No entanto, segundo a presidente da Associação dos Funcionários do Banco do Nordeste do Brasil (AFBNB), Rita Josina Feitosa da Silva, a gestão de Ary Joel estava causando inquietação nos funcionários. “Embora a gente tenha visto uma expansão, do ponto de vista da atuação do BNB fugiu-se um pouco do modelo que criou o banco, que era para atuar principalmente presente nos debates da região. Esse debate estava muito resumido”.

 

Para Lauro Chaves, professor da Universidade Estadual do Ceará (Uece) e PhD em desenvolvimento Regional pela Universidade de Barcelona, a gestão de Lanzarin serviu para “apagar um incêndio institucional e ético”. Entretanto, Chaves não acredita que haverá mudanças significativas com a presidência de Nelson de Souza, diretor de Estratégia, Administração e Tecnologia da Informação do banco, que assume interinamente a presidência. “O maior impacto seria a mudança do eixo estratégico do banco, aí poderia mudar alguma coisa, mas uma mera substituição não deve ser significativa”, avalia.

Além disso, o perfil técnico de Lanzarin era bem visto pelos economistas. “Ary Joel cumpriu muito bem o papel dele. Pegou o BNB num dos piores momentos da sua história e conseguiu administrar a situação. É uma perda grande pela competência dele”, diz o economista José Maria Porto. “Ele atendeu principalmente o pequeno e micro empreendedor. Desburocratizou algumas operações do banco, principalmente da parte de financiamento no FNE (Fundo Constitucional de Financiamento do Nordeste), promoveu o crescimento do número de agências, e houve uma melhoria na governança do banco. A gente perdeu um profissional competente, com perfil técnico que hoje não é fácil encontrar.”

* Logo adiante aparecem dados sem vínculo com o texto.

(** The attributes; [_window] is an integer, times are floats. *)
Record limiter : Type := {
  limit : Z;
  _window : Z;
  _hits : gmap string (list Z);
  _last_sweep : Z;
}.

(** [InMemoryRateLimiter(limit=..., window_seconds=...)] at a clock reading. *)
Definition mk_limiter (limit window_seconds : Z) (now : Z) : limiter :=
  {| limit := limit; _window := window_seconds; _hits := ∅; _last_sweep := now |}.

(** [tracked]. *)
Definition tracked (self : limiter) : nat := size (_hits self).

Definition set_hits (self : limiter) (hits : gmap string (list Z)) : limiter :=
  {| limit := limit self; _window := _window self; _hits := hits;
     _last_sweep := _last_sweep self |}.

(** [any(ts > cutoff for ts in hits)]. *)
Definition live (cutoff : Z) (hits : list Z) : bool := existsb (fun ts => cutoff <? ts) hits.

Definition _sweep (now cutoff : Z) (self : limiter) : limiter :=
  if F64.sub now (_last_sweep self) <? _window self * F64.one then self
  else
    {| limit := limit self; _window := _window self;
       _hits := filter (fun kv => live cutoff kv.2 = true) (_hits self);
       _last_sweep := now |}.

(** [now - self._window]. *)
Definition cutoff_of (window now : Z) : Z := F64.sub now (F64.of_int window).

Definition check (now : Z) (identity : string) : M exn limiter (bool * Z) :=
  fun self =>
    let cutoff := cutoff_of (_window self) now in
    let self := _sweep now cutoff self in
    let recent := filter (fun ts => cutoff < ts) (default [] (_hits self !! identity)) in
    if limit self <=? Z.of_nat (length recent) then
      (Ok (false, 0), set_hits self (<[identity := recent]> (_hits self)))
    else
      let recent := recent ++ [now] in
      (Ok (true, limit self - Z.of_nat (length recent)),
       set_hits self (<[identity := recent]> (_hits self))).

(** A check as a total function. *)
Definition verdict (now : Z) (identity : string) (self : limiter) : bool * Z :=
  match (check now identity self).1 with
  | Ok v => v
  | Err _ => (false, 0)
  end.

(** ** A run of checks: clock reading and identity of each *)

Fixpoint run (events : list (Z * string)) (self : limiter) : list (bool * Z) * limiter :=
  match events with
  | [] => ([], self)
  | (now, identity) :: events =>
      let '(vs, self') := run events (check now identity self).2 in
      (verdict now identity self :: vs, self')
  end.

(** The specification keeps every admitted check for ever. *)
Abbreviation log := (list (Z * string)).

Definition hits_of (l : log) (identity : string) : list Z :=
  fst <$> filter (fun e => e.2 = identity) l.

Definition spec_verdict (limit window : Z) (l : log) (now : Z) (identity : string) : bool * Z :=
  let n := Z.of_nat (length (filter (fun ts => cutoff_of window now < ts) (hits_of l identity))) in
  if limit <=? n then (false, 0) else (true, limit - (n + 1)).

Fixpoint spec_run (limit window : Z) (l : log) (events : list (Z * string)) : list (bool * Z) * log :=
  match events with
  | [] => ([], l)
  | (now, identity) :: events =>
      let v := spec_verdict limit window l now identity in
      let l' := if v.1 then l ++ [(now, identity)] else l in
      let '(vs, l'') := spec_run limit window l' events in
      (v :: vs, l'')
  end.

(** The events a run admitted. *)
Definition admitted (events : list (Z * string)) (verdicts : list (bool * Z)) : log :=
  fst <$> filter (fun ev => ev.2.1 = true) (zip events verdicts).

(** ** The simulation *)

Lemma cutoff_mono window t t' : t <= t' -> cutoff_of window t <= cutoff_of window t'.
Proof. intros. apply F64.sub_mono; lia. Qed.

Lemma live_false cutoff c hits :
  live cutoff hits = false -> cutoff <= c -> filter (fun ts => c < ts) hits = [].
Proof.
  unfold live. intros Hl Hc. induction hits as [|ts hits IH]; [done|].
  simpl in Hl. apply orb_false_iff in Hl as [Hts Hl].
  rewrite filter_cons_False by (apply Z.ltb_ge in Hts; lia). by apply IH.
Qed.

Lemma filter_later (c c' : Z) (l : list Z) :
  c <= c' -> filter (fun ts => c' < ts) (filter (fun ts => c < ts) l) = filter (fun ts => c' < ts) l.
Proof.
  intros Hc. rewrite list_filter_filter. apply list_filter_iff. lia.
Qed.

(** The limiter and the log hold the same hits later than any cutoff still to
    come. *)
Definition sim (now : Z) (self : limiter) (l : log) : Prop :=
  forall identity c, cutoff_of (_window self) now <= c ->
    filter (fun ts => c < ts) (default [] (_hits self !! identity))
    = filter (fun ts => c < ts) (hits_of l identity).

Lemma sweep_fields now cutoff self :
  limit (_sweep now cutoff self) = limit self /\ _window (_sweep now cutoff self) = _window self.
Proof. unfold _sweep. by destruct (_ <? _). Qed.

Lemma sweep_sim now t self l :
  sim t self l -> t <= now -> sim now (_sweep now (cutoff_of (_window self) now) self) l.
Proof.
  intros Hs Ht identity c Hc. destruct (sweep_fields now (cutoff_of (_window self) now) self) as [_ Hw].
  rewrite Hw in Hc. pose proof (cutoff_mono (_window self) t now Ht) as Hm.
  rewrite <- Hs by lia. unfold _sweep. destruct (_ <? _); [done|]. simpl.
  rewrite map_lookup_filter. destruct (_hits self !! identity) as [hits|]; [simpl|done].
  case_guard as Hl; simpl; [done|]. apply not_true_is_false in Hl. symmetry. by apply (live_false _ _ _ Hl).
Qed.

Lemma hits_of_snoc l now identity i :
  hits_of (l ++ [(now, identity)]) i = hits_of l i ++ (if decide (identity = i) then [now] else []).
Proof.
  unfold hits_of. rewrite filter_app, fmap_app. f_equal.
  rewrite filter_cons. simpl. by destruct (decide (identity = i)).
Qed.

(** One check against the log. *)
Lemma check_sim now t identity self l :
  sim t self l -> t <= now ->
  let v := spec_verdict (limit self) (_window self) l now identity in
  let self' := (check now identity self).2 in
  verdict now identity self = v
  /\ limit self' = limit self /\ _window self' = _window self
  /\ sim now self' (if v.1 then l ++ [(now, identity)] else l).
Proof.
  intros Hs Ht. pose proof (sweep_sim now t self l Hs Ht) as Hs'.
  destruct (sweep_fields now (cutoff_of (_window self) now) self) as [Hl Hw].
  unfold verdict, check, spec_verdict. cbv zeta.
  set (cut := cutoff_of (_window self) now) in *. set (sw := _sweep now cut self) in *.
  assert (filter (fun ts => cut < ts) (default [] (_hits sw !! identity))
          = filter (fun ts => cut < ts) (hits_of l identity)) as Hrec.
  { apply Hs'. by rewrite Hw. }
  rewrite Hrec, Hl. set (recent := filter (fun ts => cut < ts) (hits_of l identity)).
  assert (forall c i, cut <= c ->
    filter (fun ts => c < ts) (default [] (_hits sw !! i))
    = filter (fun ts => c < ts) (hits_of l i)) as Hother.
  { intros c i Hc. apply Hs'. by rewrite Hw. }
  destruct (limit self <=? Z.of_nat (length recent)); simpl; rewrite Hl, Hw.
  - split_and!; try done. intros i c Hc. simpl in *. rewrite Hw in Hc.
    destruct (decide (identity = i)) as [->|Hne].
    + rewrite lookup_insert_eq. simpl. unfold recent. by apply filter_later.
    + rewrite lookup_insert_ne by done. by apply Hother.
  - split_and!; try done.
    + rewrite length_app. simpl. f_equal. lia.
    + intros i c Hc. simpl in *. rewrite Hw in Hc. rewrite hits_of_snoc.
      destruct (decide (identity = i)) as [->|Hne].
      * rewrite lookup_insert_eq. simpl. rewrite !filter_app. f_equal.
        unfold recent. by apply filter_later.
      * rewrite lookup_insert_ne by done. rewrite app_nil_r. by apply Hother.
Qed.

(** Clock readings never go back, and start no earlier than [t]. *)
Definition timed (t : Z) (events : list (Z * string)) : Prop :=
  StronglySorted Z.le (t :: (fst <$> events)).
(* ===== verification/TokenBlocklist.v ===== *)
(** * Token revocation

    [app/services/token_blocklist.py], against the interface of the cache.
    An operation sees two clocks: the wall clock, in microseconds, that token
    expiry is measured by, and the clock of the cache. *)
From S2P Require Import Prelude PyStr PyDict Float64 Errors Cache Security.
Import PyStr.

Module TokenBlocklist.

Section blocklist.
Context {C : Type} `{Cache C}.

(** [payload.get("jti")] where it is not falsy; the decoder refuses a [jti]
    that is not a string. *)
Definition jti_of (payload : list (string * json)) : option string :=
  match PyDict.get payload "jti"%string with
  | Some (JStr jti) => if bool_decide (jti = ""%string) then None else Some jti
  | _ => None
  end.

Definition key_of (jti : string) : string := "revoked:" +:+ jti.

Definition _remaining_ttl (payload : list (string * json)) (wall : Z) : Z :=
  match PyDict.get payload "exp"%string with
  | Some (JInt exp) => Z.max 0 (exp - Security.int_timestamp wall)
  | Some (JBool b) => Z.max 0 (Z.b2z b - Security.int_timestamp wall)
  | _ => 0
  end.

Definition revoke (wall mono : Z) (payload : list (string * json)) : M exn C unit :=
  match jti_of payload with
  | None => mret tt
  | Some jti =>
      let ttl := _remaining_ttl payload wall in
      if 0 <? ttl then cache_set mono (key_of jti) "1" ttl else mret tt
  end.

Definition is_revoked (mono : Z) (payload : list (string * json)) : M exn C bool :=
  match jti_of payload with
  | None => mret false
  | Some jti =>
      value ← cache_get mono (key_of jti);
      mret (bool_decide (is_Some (A := string) value))
  end.

Lemma revoked_key_inj i j : key_of i = key_of j -> i = j.
Proof. apply (inj (String.append "revoked:")). Qed.

Context `{!CacheLaws C}.

Lemma is_revoked_spec mono payload jti c :
  jti_of payload = Some jti ->
  exists c',
    is_revoked mono payload c = (Ok (bool_decide (is_Some (cache_view c mono (key_of jti)))), c')
    /\ forall t k, mono <= t -> cache_view c' t k = cache_view c t k.
Proof.
  intros Hj. destruct (get_law mono (key_of jti) c) as (c' & Hg & Hv).
  exists c'. split; [|done]. unfold is_revoked. rewrite Hj. by rewrite (m_bind_Ok _ _ _ _ _ Hg).
Qed.

(** Reading never changes what a later read sees, nor fails. *)
Lemma is_revoked_total mono payload c :
  exists b c', is_revoked mono payload c = (Ok b, c')
    /\ forall t k, mono <= t -> cache_view c' t k = cache_view c t k.
Proof.
  destruct (jti_of payload) as [jti|] eqn:Hj.
  - destruct (is_revoked_spec mono payload jti c Hj) as (c' & Hr & Hv). eauto.
  - exists false, c. unfold is_revoked. by rewrite Hj.
Qed.

Lemma revoke_spec wall mono payload jti exp c :
  jti_of payload = Some jti -> PyDict.get payload "exp"%string = Some (JInt exp) ->
  Security.int_timestamp wall < exp ->
  exists c',
    revoke wall mono payload c = (Ok tt, c')
    /\ forall t k, mono <= t ->
         cache_view c' t k =
           if decide (key_of jti = k)
           then (if t <? cache_deadline mono (exp - Security.int_timestamp wall)
                 then Some "1"%string else None)
           else cache_view c t k.
Proof.
  intros Hj He Hlt. unfold revoke, _remaining_ttl. rewrite Hj, He.
  rewrite Z.max_r by lia. destruct (Z.ltb_spec 0 (exp - Security.int_timestamp wall)); [|lia].
  by apply set_law.
Qed.

(** Revoking never fails, and touches no other token. *)
Lemma revoke_total wall mono payload c :
  exists c', revoke wall mono payload c = (Ok tt, c')
    /\ forall t k, mono <= t -> (forall jti, jti_of payload = Some jti -> key_of jti <> k) ->
         cache_view c' t k = cache_view c t k.
Proof.
  unfold revoke. destruct (jti_of payload) as [jti|]; [|by exists c].
  destruct (Z.ltb_spec 0 (_remaining_ttl payload wall)); [|by exists c].
  destruct (set_law mono (key_of jti) "1" (_remaining_ttl payload wall) c) as (c' & Hs & Hv); [done|].
  exists c'. split; [done|]. intros t k Ht Hk. rewrite Hv by done.
  rewrite decide_False; [done|]. by apply Hk.
Qed.

End blocklist.

(** ** Properties *)

(** A revoked token stays revoked for the rest of its life, and the record
    of it goes away: from the revocation on, and as long as the clock of the
    cache has not advanced by the time that was left on the token (which is
    no less than what the wall clock says is left), the token is reported
    revoked; afterwards the entry is gone. Other tokens are not affected. *)
Theorem revoked_until_expiry {C} `{CacheLaws C} wall mono payload jti exp (c : C) :
  jti_of payload = Some jti -> PyDict.get payload "exp"%string = Some (JInt exp) ->
  0 <= wall < 2 ^ 52 -> Security.int_timestamp wall < exp ->
  let ttl := exp - Security.int_timestamp wall in
  exists c',
    revoke wall mono payload c = (Ok tt, c')
    /\ exp * 1000000 <= wall + ttl * 1000000
    /\ (forall mono' payload', mono <= mono' -> jti_of payload' = Some jti ->
          (is_revoked mono' payload' c').1 = Ok (mono' <? cache_deadline mono ttl))
    /\ (forall mono' payload', mono <= mono' -> jti_of payload' <> Some jti ->
          (is_revoked mono' payload' c').1 = (is_revoked mono' payload' c).1).
Proof.
  intros Hj He Hw Hlt. cbv zeta.
  destruct (revoke_spec wall mono payload jti exp c Hj He Hlt) as (c' & Hr & Hv).
  exists c'. split; [done|]. split.
  { rewrite Security.int_timestamp_floor by done.
    pose proof (Z.mul_div_le wall 1000000 ltac:(lia)). lia. }
  split; intros mono' payload' Hm Hj'.
  - destruct (is_revoked_spec mono' payload' jti c' Hj') as (c2 & -> & _). simpl. f_equal.
    rewrite Hv, decide_True by done. by destruct (mono' <? _).
  - destruct (jti_of payload') as [j'|] eqn:E.
    + destruct (is_revoked_spec mono' payload' j' c' E) as (c2 & -> & _).
      destruct (is_revoked_spec mono' payload' j' c E) as (c3 & -> & _). simpl.
      rewrite Hv, decide_False; [done| |done]. intros Hk%revoked_key_inj. congruence.
    + unfold is_revoked. by rewrite E.
Qed.

Lemma revoked_until_expiry_witness :
  let payload := Security.claims "u" Security.refresh Security.sample_settings Security.sample_now 7 in
  exists c', revoke (C := Cache.InMemoryCache.store) Security.sample_now 0 payload
               Cache.InMemoryCache.empty = (Ok tt, c')
    /\ (is_revoked (1000 * F64.one) payload c').1 = Ok true.
Proof.
  intros payload.
  destruct (revoked_until_expiry Security.sample_now 0 payload (PyUuid.PyUuid.hex 7) 1768435200
    Cache.InMemoryCache.empty) as (c' & Hr & _ & Hin & _).
  - vm_compute. reflexivity.
  - vm_compute. reflexivity.
  - split; [discriminate|reflexivity].
  - vm_compute. reflexivity.
  - exists c'. split; [exact Hr|]. rewrite Hin.
    + vm_compute. reflexivity.
    + vm_compute. discriminate.
    + vm_compute. reflexivity.
Defined.

End TokenBlocklist.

O economista Raimundo Padilha, que já foi funcionário do BNB, se disse surpreso com a notícia da renúncia de Lanzarin, por ter permanecido por um período “tão curto”. Para ele, por melhor que seja o substituto, a descontinuidade prejudica o banco. “Nos poucos contatos que eu tive com o Ary Joel, ele me pareceu uma pessoa de muita experiência. Ele estava promovendo uma visão de crescimento do banco, fazendo um enxugamento num sentido bastante dinâmico, e isso me parecia muito bom. Então eu lamento (a saída).”

Quanto à administração de Nelson de Souza, Lauro Chaves acredita que será mais longa do que o esperado, por este ser um ano de eleições presidenciais. “Não acredito que a presidente (Dilma Rousseff) faça alguma mudança, para não criar uma indisposição política”.